Holden reste figé une seconde, autant à cause de la soudaine ouverture de son patient (même si ça ne le concerne plus, ce qui n'est sans doute pas étranger à ce développement) que parce qu'il essaye de voir à qui il fait référence.
— Er… Blonde, 1m70, yeux noisette ? il décrit sommairement la seule et unique personne qu'il a croisée dans les couloirs dont il ne connaisse pas le nom.
— 1m68, mais oui, ça semble correspondre à sa description, ne peut pas s'empêcher de rectifier le mathématicien.
— On s'est effectivement croisés. Elle ne s'est pas présentée, confirme à son tour l'infirmier, baissant soudain les yeux, gêné.
— Elle ne connaît pas les bonnes manières, lui accorde le grand brun, ne voulant pas qu'il prenne le comportement abrupt de la jeune femme pour lui.
Quelle colocation ils doivent former, tous les deux, avec leurs caractères atypiques ! Holden lui demanderait bien comment ils se sont rencontrés, mais ce serait déplacé.
— Je ne m'inquièterais plus de sa présence, au moins, il commente à la place, ne voulant pas conclure l'échange pour autant, maintenant qu'il est à peu près lancé.
— Vous vous inquiétiez ? s'étonne Hugh, qui semble avoir du mal à concevoir qu'on puisse se sentir menacé par son amie, comme s'il n'avait jamais été confronté à son attitude.
— J'aimerais dire non, mais je suis quand même en train de vous évaluer suite à une prise d'otages, donc… se justifie l'infirmier, laissant la fin de sa phrase à l'évaluation de son interlocuteur.
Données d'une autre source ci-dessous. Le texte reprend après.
(* ===== verification/Respond.v ===== *)
(** [internal/respond]: the decision and the execution of active responses.

    What an action does to the host is a list of effects; whether the system
    accepts each is the [System]'s answer.  The engine's rate-limit table is
    threaded through [Decide] (which prunes it) and [Apply] (which records). *)
From S2P Require Export Config Killchain Quarantine.

Definition ModeAudit : string := "audit".
Definition ModeEnforce : string := "enforce".

Definition ActionAlertOnly : string := "alert_only".
Definition ActionQuarantineFile : string := "quarantine_file".
Definition ActionKillProcess : string := "kill_process".
Definition ActionIsolateHost : string := "isolate_host".

Definition ResultAuditLogged : string := "audit_logged".
Definition ResultApplied : string := "applied".
Definition ResultSkipped : string := "skipped".
Definition ResultDenied : string := "denied".

Record Plan := mkPlan { pl_Action : string; pl_Mode : string; pl_Reason : string; pl_Target : string }.

Record Engine := mkEngine {
  eg_cfg : ResponseConfig;
  eg_vault : bool;  (* whether a vault is configured *)
  eg_limits : gmap string (list Time)
}.

#[export] Instance eta_Engine : Eta Engine := λ g,
  mkEngine (eg_cfg g) (eg_vault g) (eg_limits g).

Definition NewEngine (cfg : option ResponseConfig) (vault : bool) : Engine :=
  mkEngine (default zero_ResponseConfig cfg) vault ∅.

(** * Effects on the host *)

Inductive effect :=
| EKill (pid : Z)                  (* SIGKILL *)
| EIptables (args : list string)   (* one iptables command *)
| EStore (path : string).          (* copy into the evidence vault *)

Record System := mkSystem {
  sy_euid : Z;
  sy_kill : Z → result unit;
  sy_iptables : list string → result unit;
  sy_store : string → Event → result string
}.

(** An action returns its effects in order, and its error. *)
Definition act : Type := list effect * result unit.

Definition parsePIDTarget (target : string) : result Z :=
  let target := trim_prefix (trim_space target) "pid:" in
  let '(pid, ok) := atoi (trim_space target) in
  if negb ok || (pid <=? 0) then Err ("invalid pid target " +:+ target) else Ok pid.

Definition killProcess (sys : System) (target : string) : act :=
  match parsePIDTarget target with
  | Err e => ([], Err e)
  | Ok pid =>
      if pid <=? 1 then ([], Err ("refusing to kill pid " +:+ itoa pid))
      else ([EKill pid], sy_kill sys pid)
  end.

Definition quarantineFile (sys : System) (eng : Engine) (e : Event) (path : string) : act :=
  if negb (eg_vault eng) || (path =s? "") then ([], Err "quarantine vault unavailable")
  else ([EStore path], let? _ := sy_store sys path e in Ok tt).

(** Commands run in order until one fails. *)
Fixpoint run_until_error (sys : System) (cmds : list (list string)) : act :=
  match cmds with
  | [] => ([], Ok tt)
  | c :: cmds =>
      match sy_iptables sys c with
      | Err e => ([EIptables c], Err e)
      | Ok _ => let '(effs, r) := run_until_error sys cmds in (EIptables c :: effs, r)
      end
  end.

(** The rules for one allowed address block; their errors are ignored. *)
Definition allow_rules (cidr : string) : list (list string) :=
  let cidr := trim_space cidr in
  if cidr =s? "" then []
  else map (λ chain, ["-A"; chain; "-d"; cidr; "-j"; "ACCEPT"]) ["INPUT"; "OUTPUT"].

Definition loopback_rules : list (list string) :=
  [["-A"; "INPUT"; "-i"; "lo"; "-j"; "ACCEPT"]; ["-A"; "OUTPUT"; "-o"; "lo"; "-j"; "ACCEPT"]].

Definition drop_rules : list (list string) :=
  [["-A"; "INPUT"; "-j"; "DROP"]; ["-A"; "OUTPUT"; "-j"; "DROP"]].

Definition isolateHost (sys : System) (cfg : ResponseConfig) : act :=
  let allow := ["127.0.0.0/8"; "::1/128"] ++ rp_IsolationAllowlistCIDRs cfg in
  match run_until_error sys loopback_rules with
  | (effs, Err e) => (effs, Err e)
  | (effs, Ok _) =>
      let allowed := map EIptables (concat (map allow_rules allow)) in
      let '(drops, r) := run_until_error sys drop_rules in
      (effs ++ allowed ++ drops, r)
  end.

(** * The decision *)

Definition mode (eng : Engine) : string :=
  if rp_Mode (eg_cfg eng) =s? ModeEnforce then ModeEnforce else ModeAudit.

Definition severity_order (sev : string) : Z :=
  if sev =s? "info" then 0 else if sev =s? "low" then 1 else if sev =s? "medium" then 2
  else if sev =s? "high" then 3 else if sev =s? "critical" then 4 else 0.

Definition severityAtLeast (sev min : string) : bool :=
  if min =s? "" then true else severity_order min <=? severity_order sev.

Definition defaultAction (e : Event) : string :=
  if (en_Type (ev_Entity e) =s? EntityFile) && negb (en_Path (ev_Entity e) =s? "")
  then ActionQuarantineFile
  else if (en_Type (ev_Entity e) =s? EntityProcess) && EarlyPhase (ev_KillChainPhase e)
  then ActionKillProcess
  else if ev_Severity e =s? SeverityCritical then ActionKillProcess
  else ActionAlertOnly.

Definition actionEnabled (eng : Engine) (action : string) : bool :=
  if action =s? ActionAlertOnly then true
  else if action =s? ActionQuarantineFile then rp_AllowQuarantine (eg_cfg eng)
  else if action =s? ActionKillProcess then rp_AllowKillProcess (eg_cfg eng)
  else if action =s? ActionIsolateHost then rp_AllowIsolateHost (eg_cfg eng)
  else false.

Definition pid_target (pid : Z) : string := "pid:" +:+ itoa pid.

Definition targetFor (e : Event) (action : string) : string :=
  if action =s? ActionQuarantineFile then
    if negb (en_Path (ev_Entity e) =s? "") then en_Path (ev_Entity e) else en_ID (ev_Entity e)
  else if action =s? ActionKillProcess then
    match ev_Process e with
    | Some p => if 0 <? pc_PID p then pid_target (pc_PID p)
                else if (en_Type (ev_Entity e) =s? EntityProcess) && negb (en_ID (ev_Entity e) =s? "")
                then "pid:" +:+ en_ID (ev_Entity e) else ""
    | None => if (en_Type (ev_Entity e) =s? EntityProcess) && negb (en_ID (ev_Entity e) =s? "")
              then "pid:" +:+ en_ID (ev_Entity e) else ""
    end
  else if action =s? ActionIsolateHost then "host"
  else "".

Definition commProtected (comm : string) (l : list string) : bool :=
  existsb (λ p, negb (p =s? "") && (comm =s? p)) l.

Definition isProtected (eng : Engine) (e : Event) (target : string) : bool :=
  (match ev_Process e with
   | Some p => existsb (Z.eqb (pc_PID p)) (rp_ProtectedPIDs (eg_cfg eng)) ||
               commProtected (pc_Comm p) (rp_ProtectedComms (eg_cfg eng))
   | None => false
   end) ||
  existsb (λ p, target =s? pid_target p) (rp_ProtectedPIDs (eg_cfg eng)) ||
  (match ev_Process e with
   | Some p => commProtected (pc_Comm p) (rp_ProtectedComms (eg_cfg eng))
   | None => false
   end).

Definition rateLimitOK (eng : Engine) (action : string) (now : Time) : Engine * bool :=
  if (rp_RateLimitPerActionPerMin (eg_cfg eng) <=? 0) || (action =s? ActionAlertOnly) then (eng, true)
  else
    let cut := time_add now (- minute) in
    let kept := List.filter (λ t, time_after t cut) (default [] (eg_limits eng !! action)) in
    (eng <| eg_limits := <[action := kept]> (eg_limits eng) |>,
     Z.of_nat (length kept) <? rp_RateLimitPerActionPerMin (eg_cfg eng)).

Definition recordRate (eng : Engine) (action : string) (now : Time) : Engine :=
  if rp_RateLimitPerActionPerMin (eg_cfg eng) <=? 0 then eng
  else eng <| eg_limits := <[action := default [] (eg_limits eng !! action) ++ [now]]> (eg_limits eng) |>.

Definition alert_plan (eng : Engine) (reason target : string) : Plan :=
  mkPlan ActionAlertOnly (mode eng) reason target.

Definition Decide (sys : System) (eng : Engine) (e : Event) (rule : Rule) (now : Time) : Engine * Plan :=
  let cfg := eg_cfg eng in
  if negb (rp_Enabled cfg) || rp_KillSwitch cfg then (eng, alert_plan eng "response_disabled" "")
  else if ev_LearningOnly e then (eng, alert_plan eng "learning_only" "")
  else if ev_Confidence e <? rp_MinConfidence cfg then (eng, alert_plan eng "below_min_confidence" "")
  else if negb (severityAtLeast (ev_Severity e) (rp_MinSeverity cfg))
  then (eng, alert_plan eng "below_min_severity" "")
  else
    let action := rr_Action (ru_Response rule) in
    let action := if action =s? "" then defaultAction e else action in
    if negb (actionEnabled eng action) then (eng, alert_plan eng "action_disabled" "")
    else
      let target := targetFor e action in
      if isProtected eng e target then (eng, alert_plan eng "protected_target" target)
      else if rp_RequireRoot cfg && negb (sy_euid sys =? 0) && negb (action =s? ActionAlertOnly)
      then (eng, alert_plan eng "require_root" target)
      else
        let '(eng, ok) := rateLimitOK eng action now in
        if negb ok then (eng, alert_plan eng "rate_limited" target)
        else (eng, mkPlan action (mode eng) "policy_match" target).

(** * The execution *)

Definition set_response (e : Event) (rc : ResponseContext) : Event := e <| ev_Response := Some rc |>.

(** The effects of an action that is neither alert-only nor audited; [None]
    for an action the switch does not know. *)
Definition perform (sys : System) (eng : Engine) (plan : Plan) (e : Event) : option act :=
  if pl_Action plan =s? ActionQuarantineFile then Some (quarantineFile sys eng e (pl_Target plan))
  else if pl_Action plan =s? ActionKillProcess then Some (killProcess sys (pl_Target plan))
  else if pl_Action plan =s? ActionIsolateHost then Some (isolateHost sys (eg_cfg eng))
  else None.

Definition Apply_plan (sys : System) (eng : Engine) (plan : Plan) (e : Event) (observedAt now : Time)
  : Engine * Event * list effect :=
  let latency := if time_is_zero observedAt then 0 else dur_milliseconds (time_sub now observedAt) in
  let rc := mkResponseContext (pl_Action plan) (pl_Mode plan) "" (pl_Reason plan) (pl_Target plan) latency in
  let e0 := set_response e rc in
  if pl_Action plan =s? ActionAlertOnly then
    (eng, set_response e0 (rc <| rc_Result := ResultSkipped |>), [])
  else if pl_Mode plan =s? ModeAudit then
    (eng, set_response e0 (rc <| rc_Result := ResultAuditLogged |>), [])
  else
    match perform sys eng plan e0 with
    | None => (eng, set_response e0 (rc <| rc_Result := ResultSkipped |>), [])
    | Some (effs, Err msg) =>
        (eng, set_response e0 (rc <| rc_Result := ResultDenied |>
                                  <| rc_Reason := pl_Reason plan +:+ ": " +:+ msg |>), effs)
    | Some (effs, Ok _) =>
        (recordRate eng (pl_Action plan) now,
         set_response e0 (rc <| rc_Result := ResultApplied |>), effs)
    end.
— J'ai entendu dire que tous les visiteurs avaient été écartés de la liste des suspects. Andy et Ben inclus, Strauss juge bon de défendre ses acolytes.
— Ben étant… ton autre colocataire ? devine Holden, ne disposant pas de cette information sur son dossier.
D'après ce qu'il a sous les yeux, Miss Lespers est prénommée Andrea, et c'est donc sûrement à elle que correspond le surnom Andy.
— Aussi connu comme le seul d'entre nous à avoir le permis de conduire, confirme Hugh.
— Pas de jugement de ma part, les voitures me terrifient, avoue immédiatement Holden, presque soulagé de rencontrer une autre adulte taxé du même handicap que lui.
— Il est plus moto que voiture, mais je partage ton avis, l'enseignant achève ses confidences.
Voyant qu'il est tout à fait capable de s'ouvrir lorsque le sujet est agréable et familier, l'infirmier juge que son entrevue avec Strauss peut enfin toucher à sa fin de manière convenable. Il était concis autant par nature qu'à cause du sujet traité, voilà tout. Il semble avoir réussi à prendre du recul par rapport à cette expérience de lui-même, et il n'est donc pas nécessaire de s'inquiéter tout particulièrement de l'impact qu'elle aura sur lui. Voilà qui est une conclusion plutôt agréable pour ces trois jours assez déprimant, en tous cas.